Son de una resistencia implacable; no bullangueros, siempre respetuosos, son estoicos o tristes, distantes o amigables; además terriblemente fotogénicos, algunos tan misteriosos como máscaras de ébano.
Al caer la tarde se instalan en el centro, en los andenes y portales de calles atestadas de transeúntes que han salido a dejarse acariciar por la brisa vespertina o en busca de una cerveza, un helado o un café.
Es entonces que la policía local los hostiga y les requiere que se marchen a otros lados con sus mantas y sus abalorios, sus CDs, sus camisetas de Ronaldo y sus cuitas.
Quise incorporar en mi proyecto estos seres vulnerables, producto de la inmigración ilegal; antiguos guerreros que han llegado hasta las costas andaluzas para poder alimentar sus familias a larga distancia.
Muchos de ellos, en razón de trabajar a diario durante los veranos son conocidos de madres, tías, abuelos y niños en la playa.

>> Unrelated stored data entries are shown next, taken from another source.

(** * Swedish speech transcriber: the orchestration around the model

    A shallow embedding of [swedish_transcriber.py] (the batch tool) and
    [swedish_transcriber_webapp.py] (the Flask service), and the properties
    of the specification stated over it.

    Python strings are sequences of Unicode code points; the file system is
    a finite map from path strings to nodes; the pretrained model, the audio
    decoder and werkzeug's [secure_filename] are interfaces the code calls
    and are taken abstractly.  Console output ([print]) is not modelled, and
    the command line is taken as [argparse] has parsed it.

    The embedding comes first, then the vocabulary of the properties and the
    sample data, then the lemmas, and at the end one theorem per claim of the
    specification. *)

From Stdlib Require Import NArith ZArith String Ascii.
From stdpp Require Import base option list gmap.

Local Open Scope N_scope.

(** ** Python values *)

Module Py.

(** A [str] is a list of code points. *)
Abbreviation char := N.
Abbreviation str := (list N).

(** String literals of the source. *)
Fixpoint py (s : string) : str :=
  match s with
  | EmptyString => []
  | String a s' => N_of_ascii a :: py s'
  end.

Arguments py : simpl never.

(** [str.isspace] for one character, CPython's [_PyUnicode_IsWhitespace]. *)
Definition isspace (c : char) : bool :=
  ((0x09 <=? c) && (c <=? 0x0D)) || ((0x1C <=? c) && (c <=? 0x20))
  || (c =? 0x85) || (c =? 0xA0) || (c =? 0x1680)
  || ((0x2000 <=? c) && (c <=? 0x200A))
  || (c =? 0x2028) || (c =? 0x2029) || (c =? 0x202F) || (c =? 0x205F)
  || (c =? 0x3000).

(** [s.lstrip()], [s.rstrip()] and [s.strip()] without argument. *)
Fixpoint lstrip (s : str) : str :=
  match s with
  | [] => []
  | c :: s' => if isspace c then lstrip s' else s
  end.

Definition rstrip (s : str) : str := reverse (lstrip (reverse s)).

Definition strip (s : str) : str := rstrip (lstrip s).

(** [s.lower()].  Only the letters A to Z are mapped; every other code point
    is kept.  Of the code points beyond ASCII whose Unicode lowercase differs,
    none lowercases to a character of the extension allow-list, so the
    membership test that uses [lower] is decided as in Python. *)
Definition lower_char (c : char) : char :=
  if (0x41 <=? c) && (c <=? 0x5A) then c + 0x20 else c.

En las noches, antes de las diez y media se les ve saliendo del centro hacia la estación del ferrocarril, a tomar el último tren rumbo a sus moradas en San Fernando, Ciudad Real o el Puerto de Santa María entre otros sitios.
Después de mucho insistir pude convencer a unos cuantos para que se dejasen fotografiar, una vez sorteadas la renuencia y sospecha iniciales.

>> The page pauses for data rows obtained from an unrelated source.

(** The cursor after a call: not before the cursor [p] it started from, not
    past the end, and past [p] when a token other than [Eof] is returned. *)
Definition advanced (input : string_view) (p : nat)
    (r : option Token * Tokenizer.t) : Prop :=
  Tokenizer.input_ (snd r) = input
  /\ p <= Tokenizer.pos_ (snd r) <= size input
  /\ (forall tok,
        fst r = Some tok -> tok <> TEof -> p < Tokenizer.pos_ (snd r)).

(** The result of a call on [rest] seen as the result of the call on
    [pre ++ rest] started [size pre] characters further. *)
Definition shift_by (pre : string_view) (r : option Token * Tokenizer.t)
    : option Token * Tokenizer.t :=
  (fst r,
   Tokenizer.mk (pre ++ Tokenizer.input_ (snd r))
     (size pre + Tokenizer.pos_ (snd r))).

(** The cursor is inside the input. *)
Definition inside (tk : Tokenizer.t) : Prop :=
  Tokenizer.pos_ tk <= size (Tokenizer.input_ tk).

(** [tk'] is [tk] after some calls: same input, cursor not moved back. *)
Definition later (tk tk' : Tokenizer.t) : Prop :=
  Tokenizer.input_ tk' = Tokenizer.input_ tk
  /\ Tokenizer.pos_ tk <= Tokenizer.pos_ tk'
  /\ inside tk'.

(** The tokenizer over [pre ++ rest] with [pre] behind the cursor. *)
Definition after (pre rest : string_view) : Tokenizer.t :=
  Tokenizer.mk (pre ++ rest) (size pre).

(** [text] is at the cursor, and a call returns [tok] and leaves the cursor
    right behind [text], whatever was read before. *)
Definition reads (text : string_view) (tok : Token) (rest : string_view)
    : Prop :=
  forall pre,
    Tokenizer.tokenize (after pre (text ++ rest))
    = (Some tok, after (pre ++ text) rest).

Definition not_dquote (c : ascii) : bool := negb (Ascii.eqb c dquote).

Definition is_alnum (c : ascii) : bool :=
  Tokenizer.is_alpha c || Tokenizer.is_digit c.

(** [name] has the shape of an identifier. *)
Definition identifier_shaped (name : string_view) : Prop :=
  match name with
  | [] => False
  | c :: cs => Tokenizer.is_alpha c = true /\ forallb is_alnum cs = true
  end.

(** Texts made of whitespace characters and of comments only.  A comment
    runs from a ['#'] to the end of its line: up to, and not including, the
    next line feed, or up to the end of the text. *)
Inductive blank : string_view -> Prop :=
  | blank_end : blank []
  | blank_space c rest :
      Tokenizer.is_whitespace c = true -> blank rest -> blank (c :: rest)
  | blank_comment body rest :
      forallb not_LF body = true -> stops not_LF rest -> blank rest ->
      blank ("#"%char :: body ++ rest).

(** An imported symbol: the string alone, or [local = string]. *)
Inductive symbol : Type :=
  | Bare (exported : string_view)
  | Renamed (local exported : string_view).

(** The pair the statement binds: (local name, exported name). *)
Definition binding (s : symbol) : string_view * string_view :=
  match s with
  | Bare exported => (exported, exported)
  | Renamed local exported => (local, exported)
  end.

Hice varias tomas en el centro y ninguna en la playa. Pudo más el orgullo o el recelo de su parte que mis teorías sobre comunicación visual.

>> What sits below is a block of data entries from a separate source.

(** * Trading session engine (trading_core.py): shallow embedding

    The development follows [src/trading_core.py]:
    - [_round_to_next_interval]   the interval clock (lines 44-57),
    - [calculate_supertrend]      the trend-following band (lines 61-86),
    - [start_trading_session]     initialisation (lines 199-305), the wait
                                  for market open (308-311) and the live
                                  loop (316-485),
    the adapter the session runs on, [src/upstox.py] (the adapter's copy of
    the clock, the order payload, the option lookup and the latest-minute
    quote), and the routes that start, stop and query a session,
    [src/broker_routes.py].

    Modelling conventions.
    - A Python [datetime] is a record: the proleptic ordinal of its date,
      the microseconds elapsed since midnight, and whether [tzinfo] is set.
      Every aware datetime of this program lives in Asia/Kolkata, so two
      aware datetimes compare and subtract like their civil times.  Python
      raises [TypeError] when a naive and an aware datetime are subtracted
      or ordered; the embedding returns [Raise TypeError] there.
    - Python floats holding prices and indicator values are rationals
      ([Q]) and their comparisons are the comparisons of [Q]; only finite,
      non-NaN values occur after [dropna].  What is proved about the band
      is proved from the loop body, for any raw bands, so it does not
      depend on how [hl2 + multiplier * atr] is rounded.
    - pandas and ta (resampling, ADX, Williams %R, MACD, ATR, [dropna], the
      25-day filter) are functions handed to the session; the wall clock
      and the broker adapter form the environment, a type class.
    - The session is a computation in a monad that threads the environment,
      records each call that leaves the coroutine in a trace, in order, and
      propagates exceptions. *)

From Stdlib Require Import ZArith QArith Bool String Ascii List Lia.
From Stdlib Require Import Qround Lqa DecimalString Sorted.
Import ListNotations.
Open Scope Z_scope.

(** ** Exceptions and the result monad *)

Inductive exn : Type :=
| TypeError
| ZeroDivisionError
| OverflowError.

Inductive result (A : Type) : Type :=
| Ok (a : A)
| Raise (e : exn).
Arguments Ok {A} a.
Arguments Raise {A} e.

Definition rbind {A B} (r : result A) (k : A -> result B) : result B :=
  match r with
  | Ok a => k a
  | Raise e => Raise e
  end.

Declare Scope result_scope.
Delimit Scope result_scope with result.
Notation "'let!' x ':=' r 'in' k" := (rbind r (fun x => k))
  (at level 10, x name, r at level 100, k at level 200) : result_scope.
Open Scope result_scope.

(** ** Datetimes *)

Module DT.

Definition us_per_second : Z := 1000000.
Definition us_per_minute : Z := 60 * us_per_second.
Definition us_per_day : Z := 86400 * us_per_second.

(** [date.min.toordinal()] and [date.max.toordinal()]. *)
Definition min_ordinal : Z := 1.
Definition max_ordinal : Z := 3652059.

Record datetime : Type := mk {
  day : Z;        (* date().toordinal() *)
  us : Z;         (* microseconds since midnight *)
  aware : bool    (* tzinfo is not None *)
}.

(** Microseconds since the start of ordinal day 0. *)
Definition instant (d : datetime) : Z := day d * us_per_day + us d.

Paralelo con ellos fotografié europeos, trabajadores varios, mendigos y mercaderes callejeros en las concurridas tardes, para establecer al menos una semblanza de balance editorial.
De igual forma, cada mañana a las ocho salí a fotografiar sus barrios a medio despertar, antes que las calles se llenaran de gente.
Al cabo de dos semanas sentí terminada mi tarea, mi narrativa visual cubría por medio de retratos los personajes del entorno y vistas de la ciudad.
Pensé haber logrado mi objetivo luego de haber disparado una docena de rollos de medio formato y otro tanto de 35 milímetros.
Antes de partir de vacaciones un colega fotógrafo insistió en prestarme una cámara Rolleiflex, uno de mis aparatos predilectos de magnífica presencia, la cual según sus propias palabras, “funciona como un Rolls Royce”.
Acepté sin pensarlo dos veces, a sabiendas que mi vieja Rolleiflex, que más parece un Volkswagen modelo 55, mucho mayor que la que ahora llevaba de viaje, jamás me ha defraudado.
Me dejé engatusar por la oferta de mi amigo, su cámara es más elegante y llamativa que la mía, con su prisma impecable reluciendo como la cúpula de la Basílica de San Pedro.
Nada de lo vivido en este viaje hasta mi regreso a Inglaterra me había preparado para la gran sorpresa que me esperaba al revelar mis rollos en el laboratorio.
La cámara que utilicé, la sexy Rolleiflex de marras, resultó con un defecto interno que arruinó todos mis retratos tomados en película de medio formato.
Los negativos aparecen mancillados por marcas grotescas y abrasiones irreparables sobre la emulsión, haciendo de mi intención documentalista una parodia de fracasada ilusión.
Rescaté lo que pude rescatar mientras refunfuñaba madrazos e imprecaciones a diestra y siniestra, al tiempo que juré no dejarme embelesar nunca más por el lujo ajeno.
Estas imágenes aquí presentes hacen honor a aquel adagio antiguo que dice que hay que salvar del ahogado el sombrero.